----- DATASET -----
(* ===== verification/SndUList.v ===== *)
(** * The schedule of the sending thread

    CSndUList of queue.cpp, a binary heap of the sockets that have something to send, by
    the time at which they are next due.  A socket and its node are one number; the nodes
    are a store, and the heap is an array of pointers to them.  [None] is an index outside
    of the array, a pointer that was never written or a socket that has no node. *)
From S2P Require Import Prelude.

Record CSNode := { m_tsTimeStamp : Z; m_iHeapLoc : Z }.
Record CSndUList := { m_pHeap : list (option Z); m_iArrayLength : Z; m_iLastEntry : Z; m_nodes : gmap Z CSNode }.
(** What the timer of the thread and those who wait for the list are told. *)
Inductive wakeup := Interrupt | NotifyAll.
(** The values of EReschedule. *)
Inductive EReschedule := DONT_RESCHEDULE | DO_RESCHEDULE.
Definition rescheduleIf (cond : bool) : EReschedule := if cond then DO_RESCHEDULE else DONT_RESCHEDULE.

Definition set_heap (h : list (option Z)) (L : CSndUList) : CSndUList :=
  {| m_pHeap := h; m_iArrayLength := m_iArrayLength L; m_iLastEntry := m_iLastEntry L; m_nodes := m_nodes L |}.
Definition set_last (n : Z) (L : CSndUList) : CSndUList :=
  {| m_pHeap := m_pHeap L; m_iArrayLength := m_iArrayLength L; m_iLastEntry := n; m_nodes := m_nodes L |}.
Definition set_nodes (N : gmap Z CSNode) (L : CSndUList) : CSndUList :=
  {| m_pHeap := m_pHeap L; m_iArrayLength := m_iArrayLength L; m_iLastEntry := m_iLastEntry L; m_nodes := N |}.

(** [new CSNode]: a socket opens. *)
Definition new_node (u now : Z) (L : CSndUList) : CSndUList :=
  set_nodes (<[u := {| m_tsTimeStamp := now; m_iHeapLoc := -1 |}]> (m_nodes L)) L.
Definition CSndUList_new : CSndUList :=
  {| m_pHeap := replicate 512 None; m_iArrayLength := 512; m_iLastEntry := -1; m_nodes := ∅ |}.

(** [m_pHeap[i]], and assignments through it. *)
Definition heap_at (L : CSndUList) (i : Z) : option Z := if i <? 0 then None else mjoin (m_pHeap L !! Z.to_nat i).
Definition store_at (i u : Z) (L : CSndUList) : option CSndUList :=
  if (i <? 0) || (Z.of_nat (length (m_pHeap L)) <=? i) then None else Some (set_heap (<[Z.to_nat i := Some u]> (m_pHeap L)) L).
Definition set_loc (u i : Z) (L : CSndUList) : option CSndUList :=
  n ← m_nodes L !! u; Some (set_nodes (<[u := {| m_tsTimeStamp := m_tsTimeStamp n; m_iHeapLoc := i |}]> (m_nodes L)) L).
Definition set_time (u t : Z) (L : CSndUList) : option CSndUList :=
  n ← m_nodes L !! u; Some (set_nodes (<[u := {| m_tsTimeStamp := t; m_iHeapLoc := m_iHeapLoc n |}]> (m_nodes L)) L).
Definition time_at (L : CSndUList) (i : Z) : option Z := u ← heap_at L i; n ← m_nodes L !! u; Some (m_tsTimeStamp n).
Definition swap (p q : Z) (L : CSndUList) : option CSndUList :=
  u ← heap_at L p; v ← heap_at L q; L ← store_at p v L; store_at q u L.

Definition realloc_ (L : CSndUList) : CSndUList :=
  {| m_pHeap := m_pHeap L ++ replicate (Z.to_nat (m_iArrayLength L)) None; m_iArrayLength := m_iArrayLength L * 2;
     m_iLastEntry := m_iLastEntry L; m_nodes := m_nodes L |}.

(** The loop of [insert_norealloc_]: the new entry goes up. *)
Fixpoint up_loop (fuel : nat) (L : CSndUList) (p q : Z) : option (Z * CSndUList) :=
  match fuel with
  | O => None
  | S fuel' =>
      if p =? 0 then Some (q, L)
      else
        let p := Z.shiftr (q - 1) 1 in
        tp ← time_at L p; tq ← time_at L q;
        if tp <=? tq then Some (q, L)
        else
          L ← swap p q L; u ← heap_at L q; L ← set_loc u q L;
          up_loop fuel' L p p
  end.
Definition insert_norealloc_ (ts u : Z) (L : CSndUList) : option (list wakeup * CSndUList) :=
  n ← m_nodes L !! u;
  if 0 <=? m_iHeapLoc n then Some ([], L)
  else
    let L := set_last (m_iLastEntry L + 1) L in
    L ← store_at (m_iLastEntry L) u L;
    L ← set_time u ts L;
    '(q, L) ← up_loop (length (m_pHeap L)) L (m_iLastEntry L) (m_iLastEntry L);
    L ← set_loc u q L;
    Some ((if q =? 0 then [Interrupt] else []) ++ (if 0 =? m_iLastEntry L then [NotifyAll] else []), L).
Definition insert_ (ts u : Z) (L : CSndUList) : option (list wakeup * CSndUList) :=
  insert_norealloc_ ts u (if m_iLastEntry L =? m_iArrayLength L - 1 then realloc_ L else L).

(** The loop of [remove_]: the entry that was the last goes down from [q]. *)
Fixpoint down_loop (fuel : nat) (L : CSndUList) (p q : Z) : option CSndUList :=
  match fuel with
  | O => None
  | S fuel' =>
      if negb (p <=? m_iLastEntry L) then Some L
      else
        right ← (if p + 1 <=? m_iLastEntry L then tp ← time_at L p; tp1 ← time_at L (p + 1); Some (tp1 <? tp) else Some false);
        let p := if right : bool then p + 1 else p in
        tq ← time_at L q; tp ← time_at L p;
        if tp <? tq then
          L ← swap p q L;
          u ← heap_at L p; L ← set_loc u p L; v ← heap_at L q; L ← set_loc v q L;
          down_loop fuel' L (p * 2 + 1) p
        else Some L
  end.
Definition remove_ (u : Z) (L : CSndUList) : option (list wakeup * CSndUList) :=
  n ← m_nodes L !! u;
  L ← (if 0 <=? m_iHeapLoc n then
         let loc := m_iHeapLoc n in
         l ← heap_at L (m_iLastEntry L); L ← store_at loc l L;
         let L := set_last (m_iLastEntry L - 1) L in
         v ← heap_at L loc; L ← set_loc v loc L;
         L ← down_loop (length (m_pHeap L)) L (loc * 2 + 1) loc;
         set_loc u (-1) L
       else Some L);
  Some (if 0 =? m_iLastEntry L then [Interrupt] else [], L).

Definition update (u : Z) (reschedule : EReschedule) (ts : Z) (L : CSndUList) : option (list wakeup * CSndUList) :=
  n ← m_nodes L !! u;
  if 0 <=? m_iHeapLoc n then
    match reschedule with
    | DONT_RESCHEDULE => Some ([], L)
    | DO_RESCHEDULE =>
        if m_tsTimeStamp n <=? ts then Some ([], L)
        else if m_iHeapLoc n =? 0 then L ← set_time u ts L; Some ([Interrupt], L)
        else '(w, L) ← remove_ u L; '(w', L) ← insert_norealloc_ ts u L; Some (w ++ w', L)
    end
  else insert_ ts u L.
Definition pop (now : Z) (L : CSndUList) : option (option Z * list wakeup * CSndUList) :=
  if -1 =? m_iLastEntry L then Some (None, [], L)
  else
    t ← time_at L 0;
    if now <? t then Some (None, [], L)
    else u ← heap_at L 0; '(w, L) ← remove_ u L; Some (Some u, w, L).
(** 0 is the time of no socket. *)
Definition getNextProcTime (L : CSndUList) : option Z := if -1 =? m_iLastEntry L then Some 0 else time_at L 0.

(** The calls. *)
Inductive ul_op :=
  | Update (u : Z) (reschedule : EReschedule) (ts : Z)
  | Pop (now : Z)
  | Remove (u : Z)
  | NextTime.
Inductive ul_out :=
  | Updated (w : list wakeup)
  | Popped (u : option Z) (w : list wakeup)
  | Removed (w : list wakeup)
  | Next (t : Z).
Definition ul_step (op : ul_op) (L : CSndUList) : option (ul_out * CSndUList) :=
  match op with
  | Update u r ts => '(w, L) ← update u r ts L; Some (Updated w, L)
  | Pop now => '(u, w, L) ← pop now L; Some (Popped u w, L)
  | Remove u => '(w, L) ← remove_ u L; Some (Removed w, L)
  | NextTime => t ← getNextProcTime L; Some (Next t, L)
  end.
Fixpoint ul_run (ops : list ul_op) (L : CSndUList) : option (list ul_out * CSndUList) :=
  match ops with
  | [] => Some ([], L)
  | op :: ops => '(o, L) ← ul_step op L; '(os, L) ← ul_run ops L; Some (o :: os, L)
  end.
-----
→ EXERCISE REQUIREMENTS: Give back, word for word, only the lines above from the line holding "Some (if 0 =?" to the line holding "if now <? t then Some (None, [], L)", both included.

→ WRITTEN REPLY:
  Some (if 0 =? m_iLastEntry L then [Interrupt] else [], L).

Definition update (u : Z) (reschedule : EReschedule) (ts : Z) (L : CSndUList) : option (list wakeup * CSndUList) :=
  n ← m_nodes L !! u;
  if 0 <=? m_iHeapLoc n then
    match reschedule with
    | DONT_RESCHEDULE => Some ([], L)
    | DO_RESCHEDULE =>
        if m_tsTimeStamp n <=? ts then Some ([], L)
        else if m_iHeapLoc n =? 0 then L ← set_time u ts L; Some ([Interrupt], L)
        else '(w, L) ← remove_ u L; '(w', L) ← insert_norealloc_ ts u L; Some (w ++ w', L)
    end
  else insert_ ts u L.
Definition pop (now : Z) (L : CSndUList) : option (option Z * list wakeup * CSndUList) :=
  if -1 =? m_iLastEntry L then Some (None, [], L)
  else
    t ← time_at L 0;
    if now <? t then Some (None, [], L)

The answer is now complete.